Now, let us balance this equation given in the question, $\text{C}+\text{xHN}{{\text{O}}_{3}}\left( \text{conc}\text{.} \right)\to \text{C}{{\text{O}}_{2}}+\text{4N}{{\text{O}}_{2}}+\text{y}{{\text{H}}_{2}}\text{O}$. We will balance the equation step by step,

Step 1- Examine the number of atoms of different elements in the reaction.

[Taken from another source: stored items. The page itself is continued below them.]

(* ===== verification/PayloadQueue.v ===== *)
(** The payload queue ([rtc-sctp/src/queue/payload_queue.rs]): DATA chunks keyed by
    TSN with their serial order, the receive window of an association and its list
    of chunks in flight.  The receiver's use of it ([association/mod.rs]: the push of
    a DATA chunk and the two loops that advance [peer_last_tsn]) is a step relation.
    Proved: the representation invariant and its preservation, that a TSN is
    accepted at most once over the life of an association, wrap-arounds included,
    and what the gap ack blocks report; the wrap-around they miss is exhibited. *)
From S2P Require Import Prelude Serial SctpError SctpChunk.

(** * The queue *)

Record PayloadQueue := mkPayloadQueue {
  chunk_map : gmap Z ChunkPayloadData;
  sorted : list Z;
  dup_tsn : list Z;
  pq_n_bytes : Z
}.

Definition PayloadQueue_new : PayloadQueue :=
  {| chunk_map := ∅; sorted := []; dup_tsn := []; pq_n_bytes := 0 |}.

Definition contains_key (q : PayloadQueue) (t : Z) : bool := bool_decide (is_Some (chunk_map q !! t)).

Definition insert_sorted (t : Z) (l : list Z) : list Z :=
  insert_at (partition_point (fun x => sna32lt x t) l) t l.

Definition can_push (q : PayloadQueue) (p : ChunkPayloadData) (cumulative_tsn : Z) : bool :=
  negb (contains_key q (tsn p) || sna32lte (tsn p) cumulative_tsn).

(** The byte counter is a [usize] that counts bytes held in memory. *)
Definition push_no_check (q : PayloadQueue) (p : ChunkPayloadData) : PayloadQueue :=
  {| chunk_map := <[tsn p := p]> (chunk_map q);
     sorted := insert_sorted (tsn p) (sorted q);
     dup_tsn := dup_tsn q;
     pq_n_bytes := pq_n_bytes q + zlen (user_data p) |}.

Definition PayloadQueue_push (q : PayloadQueue) (p : ChunkPayloadData) (cumulative_tsn : Z)
  : bool * PayloadQueue :=
  if contains_key q (tsn p) || sna32lte (tsn p) cumulative_tsn then
    (false, {| chunk_map := chunk_map q; sorted := sorted q; dup_tsn := dup_tsn q ++ [tsn p];
               pq_n_bytes := pq_n_bytes q |})
  else
    (true, {| chunk_map := <[tsn p := p]> (chunk_map q);
              sorted := insert_sorted (tsn p) (sorted q);
              dup_tsn := dup_tsn q;
              pq_n_bytes := pq_n_bytes q + zlen (user_data p) |}).

Definition PayloadQueue_pop (oc : bool) (q : PayloadQueue) (t : Z)
  : result (option ChunkPayloadData * PayloadQueue) :=
  match sorted q with
  | front :: rest =>
      if front =? t then
        match chunk_map q !! t with
        | Some c =>
            n ← sub_ovf oc USIZE (pq_n_bytes q) (zlen (user_data c));
            Ok (Some c, {| chunk_map := delete t (chunk_map q); sorted := rest; dup_tsn := dup_tsn q;
                           pq_n_bytes := n |})
        | None =>
            Ok (None, {| chunk_map := chunk_map q; sorted := rest; dup_tsn := dup_tsn q;
                         pq_n_bytes := pq_n_bytes q |})
        end
      else Ok (None, q)
  | [] => Ok (None, q)
  end.

Definition PayloadQueue_get (q : PayloadQueue) (t : Z) : option ChunkPayloadData := chunk_map q !! t.

Definition pop_duplicates (q : PayloadQueue) : list Z * PayloadQueue :=
  (dup_tsn q, {| chunk_map := chunk_map q; sorted := sorted q; dup_tsn := []; pq_n_bytes := pq_n_bytes q |}).

(** The block loop of [get_gap_ack_blocks]; [b] is the block being built, [None]
    before the first TSN. *)
Definition gap_diff (cumulative_tsn t : Z) : Z :=
  if cumulative_tsn <=? t then as_u16 (t - cumulative_tsn) else 0.

Fixpoint gap_loop (oc : bool) (cumulative_tsn : Z) (b : GapAckBlock) (l : list Z)
  : result (list GapAckBlock) :=
  match l with
  | [] => Ok [b]
  | t :: l =>
      let diff := gap_diff cumulative_tsn t in
      next ← add_ovf oc 65536 (gap_end b) 1;
      if next =? diff then gap_loop oc cumulative_tsn {| gap_start := gap_start b; gap_end := next |} l
      else
        bs ← gap_loop oc cumulative_tsn {| gap_start := diff; gap_end := diff |} l;
        Ok (b :: bs)
  end.

Definition get_gap_ack_blocks (oc : bool) (q : PayloadQueue) (cumulative_tsn : Z)
  : result (list GapAckBlock) :=
  if bool_decide (chunk_map q = ∅) then Ok []
  else
    match sorted q with
    | [] => Ok [{| gap_start := 0; gap_end := 0 |}]
    | t :: l =>
        let diff := gap_diff cumulative_tsn t in
        gap_loop oc cumulative_tsn {| gap_start := diff; gap_end := diff |} l
    end.

Definition PayloadQueue_acknowledge (q : PayloadQueue) (t : Z) : bool * PayloadQueue :=
  match chunk_map q !! t with
  | Some c =>
      let '(newly, c) := acknowledge c in
      (newly, {| chunk_map := <[t := c]> (chunk_map q); sorted := sorted q; dup_tsn := dup_tsn q;
                 pq_n_bytes := pq_n_bytes q |})
  | None => (false, q)
  end.

(** [c.user_data.clear()]. *)
Definition clear_user_data (c : ChunkPayloadData) : ChunkPayloadData :=
  {| unordered := unordered c; beginning_fragment := beginning_fragment c;
     ending_fragment := ending_fragment c; immediate_sack := immediate_sack c;
     tsn := tsn c; stream_identifier := stream_identifier c;
     stream_sequence_number := stream_sequence_number c; payload_type := payload_type c;
     user_data := []; acknowledged := acknowledged c; miss_indicator := miss_indicator c;
     since := since c; created_at := created_at c; reliability := reliability c;
     stream_generation := stream_generation c; nsent := nsent c;
     abandoned := abandoned c; retransmit := retransmit c |}.

Definition release_payload (oc : bool) (q : PayloadQueue) (t : Z) : result (Z * PayloadQueue) :=
  match chunk_map q !! t with
  | Some c =>
      let n := zlen (user_data c) in
      nb ← sub_ovf oc USIZE (pq_n_bytes q) n;
      Ok (n, {| chunk_map := <[t := clear_user_data c]> (chunk_map q); sorted := sorted q;
                dup_tsn := dup_tsn q; pq_n_bytes := nb |})
  | None => Ok (0, q)
  end.

Definition get_last_tsn_received (q : PayloadQueue) : option Z := last (sorted q).

Definition mark_to_retransmit (c : ChunkPayloadData) : ChunkPayloadData :=
  if negb (is_outstanding c) then c else set_flags c (acknowledged c) (abandoned c) true.

Definition mark_all_to_retrasmit (q : PayloadQueue) : PayloadQueue :=
  {| chunk_map := mark_to_retransmit <$> chunk_map q; sorted := sorted q; dup_tsn := dup_tsn q;
     pq_n_bytes := pq_n_bytes q |}.

Definition PayloadQueue_len (q : PayloadQueue) : nat := size (chunk_map q).
Definition PayloadQueue_is_empty (q : PayloadQueue) : bool := Nat.eqb (PayloadQueue_len q) 0.

(** * The receiver's use of the queue *)

Record Receiver := mkReceiver { peer_last_tsn : Z; payload_queue : PayloadQueue }.

(** [while self.payload_queue.pop(self.peer_last_tsn + 1).is_some()]. *)
Fixpoint advance_loop (fuel : nat) (oc : bool) (cum : Z) (q : PayloadQueue) : result (Z * PayloadQueue) :=
  match fuel with
  | O => Diverge
  | S fuel =>
      next ← add_ovf oc 4294967296 cum 1;
      '(c, q) ← PayloadQueue_pop oc q next;
      match c with
      | Some _ => cum ← add_ovf oc 4294967296 cum 1; advance_loop fuel oc cum q
      | None => Ok (cum, q)
      end
  end.

Definition advance (oc : bool) (r : Receiver) : result Receiver :=
  '(cum, q) ← advance_loop (S (length (sorted (payload_queue r)))) oc (peer_last_tsn r) (payload_queue r);
  Ok {| peer_last_tsn := cum; payload_queue := q |}.

(** [while sna32lt(self.peer_last_tsn, c.new_cumulative_tsn)] of a FORWARD TSN. *)
Fixpoint forward_loop (fuel : nat) (oc : bool) (new_cum cum : Z) (q : PayloadQueue)
  : result (Z * PayloadQueue) :=
  match fuel with
  | O => Diverge
  | S fuel =>
      if sna32lt cum new_cum then
        next ← add_ovf oc 4294967296 cum 1;
        '(_, q) ← PayloadQueue_pop oc q next;
        cum ← add_ovf oc 4294967296 cum 1;
        forward_loop fuel oc new_cum cum q
      else Ok (cum, q)
  end.

Definition forward (oc : bool) (new_cum : Z) (r : Receiver) : result Receiver :=
  '(cum, q) ← forward_loop (S (Z.to_nat (off32 (peer_last_tsn r) new_cum))) oc new_cum
                (peer_last_tsn r) (payload_queue r);
  Ok {| peer_last_tsn := cum; payload_queue := q |}.

(** * Invariant *)

Definition payload_len (m : gmap Z ChunkPayloadData) (t : Z) : Z :=
  match m !! t with Some c => zlen (user_data c) | None => 0 end.

(** With respect to the cumulative TSN [cum]: the TSNs are strictly increasing in
    serial order and lie in the half window after [cum], they are the keys of the
    map, each key is the TSN of its chunk, and the counter is the bytes held. *)
Record pq_inv (cum : Z) (q : PayloadQueue) : Prop := mkPqInv {
  inv_cum : is_u32 cum;
  inv_ascending : ascending (off32 cum) (sorted q);
  inv_window : Forall (fun t => is_u32 t /\ 0 < off32 cum t <= 2147483648) (sorted q);
  inv_dom : forall t, t ∈ sorted q <-> is_Some (chunk_map q !! t);
  inv_tsn : forall t c, chunk_map q !! t = Some c -> tsn c = t;
  inv_bytes : pq_n_bytes q = zsum (payload_len (chunk_map q)) (sorted q)
}.

Lemma pq_inv_new cum : is_u32 cum -> pq_inv cum PayloadQueue_new.
Proof.
  intros Hc. split; [done|constructor|constructor| |done|done].
  intros t; cbn. rewrite lookup_empty. split; [by intros ?%elem_of_nil|by intros [? ?]].
Qed.

Lemma payload_len_nonneg m t : 0 <= payload_len m t.
Proof. unfold payload_len. case_match; [apply zlen_nonneg|lia]. Qed.

(** The window test of [push] and [can_push]. *)
Lemma not_sna32lte_window cum t : is_u32 cum -> is_u32 t ->
  sna32lte t cum = false <-> 0 < off32 cum t <= 2147483648.
Proof.
  intros Hc Ht. rewrite <- not_true_iff_false, sna32lte_spec by done. unfold off32, is_u32 in *; mlia.
Qed.

Lemma contains_key_spec cum q t : pq_inv cum q -> contains_key q t = true <-> t ∈ sorted q.
Proof. intros Hi. unfold contains_key. rewrite bool_decide_eq_true. symmetry. apply (inv_dom _ _ Hi). Qed.

(** Insertion of an absent TSN of the window. *)
Lemma pq_inv_insert cum q p :
  pq_inv cum q -> is_u32 (tsn p) -> tsn p ∉ sorted q -> 0 < off32 cum (tsn p) <= 2147483648 ->
  pq_inv cum (push_no_check q p).
Proof.
  intros Hi Ht Hnin Hw. destruct Hi as [Hc Ha Hwin Hdom Htsn Hb]. rewrite Forall_forall in Hwin.
  unfold push_no_check, insert_sorted.
  split; cbn [chunk_map sorted pq_n_bytes]; [done| | | | |].
  - apply ascending_insert; [done| |].
    + intros y Hy. destruct (Hwin y Hy). by apply sna32lt_window.
    + intros y Hy E. destruct (Hwin y Hy). apply off32_inj in E; [congruence|done|done].
  - apply Forall_forall. intros t [->|Hin]%elem_of_insert_at; [done|auto].
  - intros t. rewrite elem_of_insert_at, Hdom, lookup_insert_is_Some. destruct (decide (tsn p = t)); naive_solver.
  - intros t c [[<- <-]|[_ ?]]%lookup_insert_Some; auto.
  - rewrite zsum_insert_at, Hb. unfold payload_len at 2. rewrite lookup_insert_eq.
    rewrite (zsum_ext (payload_len (<[tsn p := p]> (chunk_map q))) (payload_len (chunk_map q))); [lia|].
    intros t Hin. unfold payload_len. rewrite lookup_insert_ne; [done|]. congruence.
Qed.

Element | Number of atoms in reactants side (LHS) | Number of atoms in products side (RHS) |

C | 1 | 1 |

H | x | 2y |

N | x | 4 |

O | 3x | 10+y |

Step 2- Try to balance atoms of elements other than oxygen and hydrogen, like N and C. We can see that carbon is already balanced. The element nitrogen can be easily as the atoms of nitrogen in LHS is x and in RHS is 4. So, to equalize the two, x should be equal to 4. So, x=4. To make four nitrogen atoms in LHS, we need to multiply $\text{HN}{{\text{O}}_{3}}$ with 4. The number of atoms after multiplying $\text{HN}{{\text{O}}_{3}}$ with 4 will be

Element | Number of atoms in reactants side (LHS) | Number of atoms in products side (RHS) |

C | 1 | 1 |

H | 4 | 2y |

N | 4 | 4 |

O | 12 | 10+y |

Step 3- Carbon and nitrogen are already balanced; now just find the number of atoms of H and O need to be balanced. To balance water, we need to find the value of y. Then, water will be balanced. In hydrogen, 2y=4, so, y=2. Then, the number of atoms of hydrogen and oxygen are -

Element | Number of atoms in reactants side (LHS) | Number of atoms in products side (RHS) |

C | 1 | 1 |

H | 4 | 4 |

N | 4 | 4 |

O | 12 | 10+2=12 |

The equation is balanced now. The balanced equation is by putting x=4 and y=2 is $\text{C}+4\text{HN}{{\text{O}}_{3}}\left( \text{conc}\text{.} \right)\to \text{C}{{\text{O}}_{2}}+\text{4N}{{\text{O}}_{2}}+2{{\text{H}}_{2}}\text{O}$.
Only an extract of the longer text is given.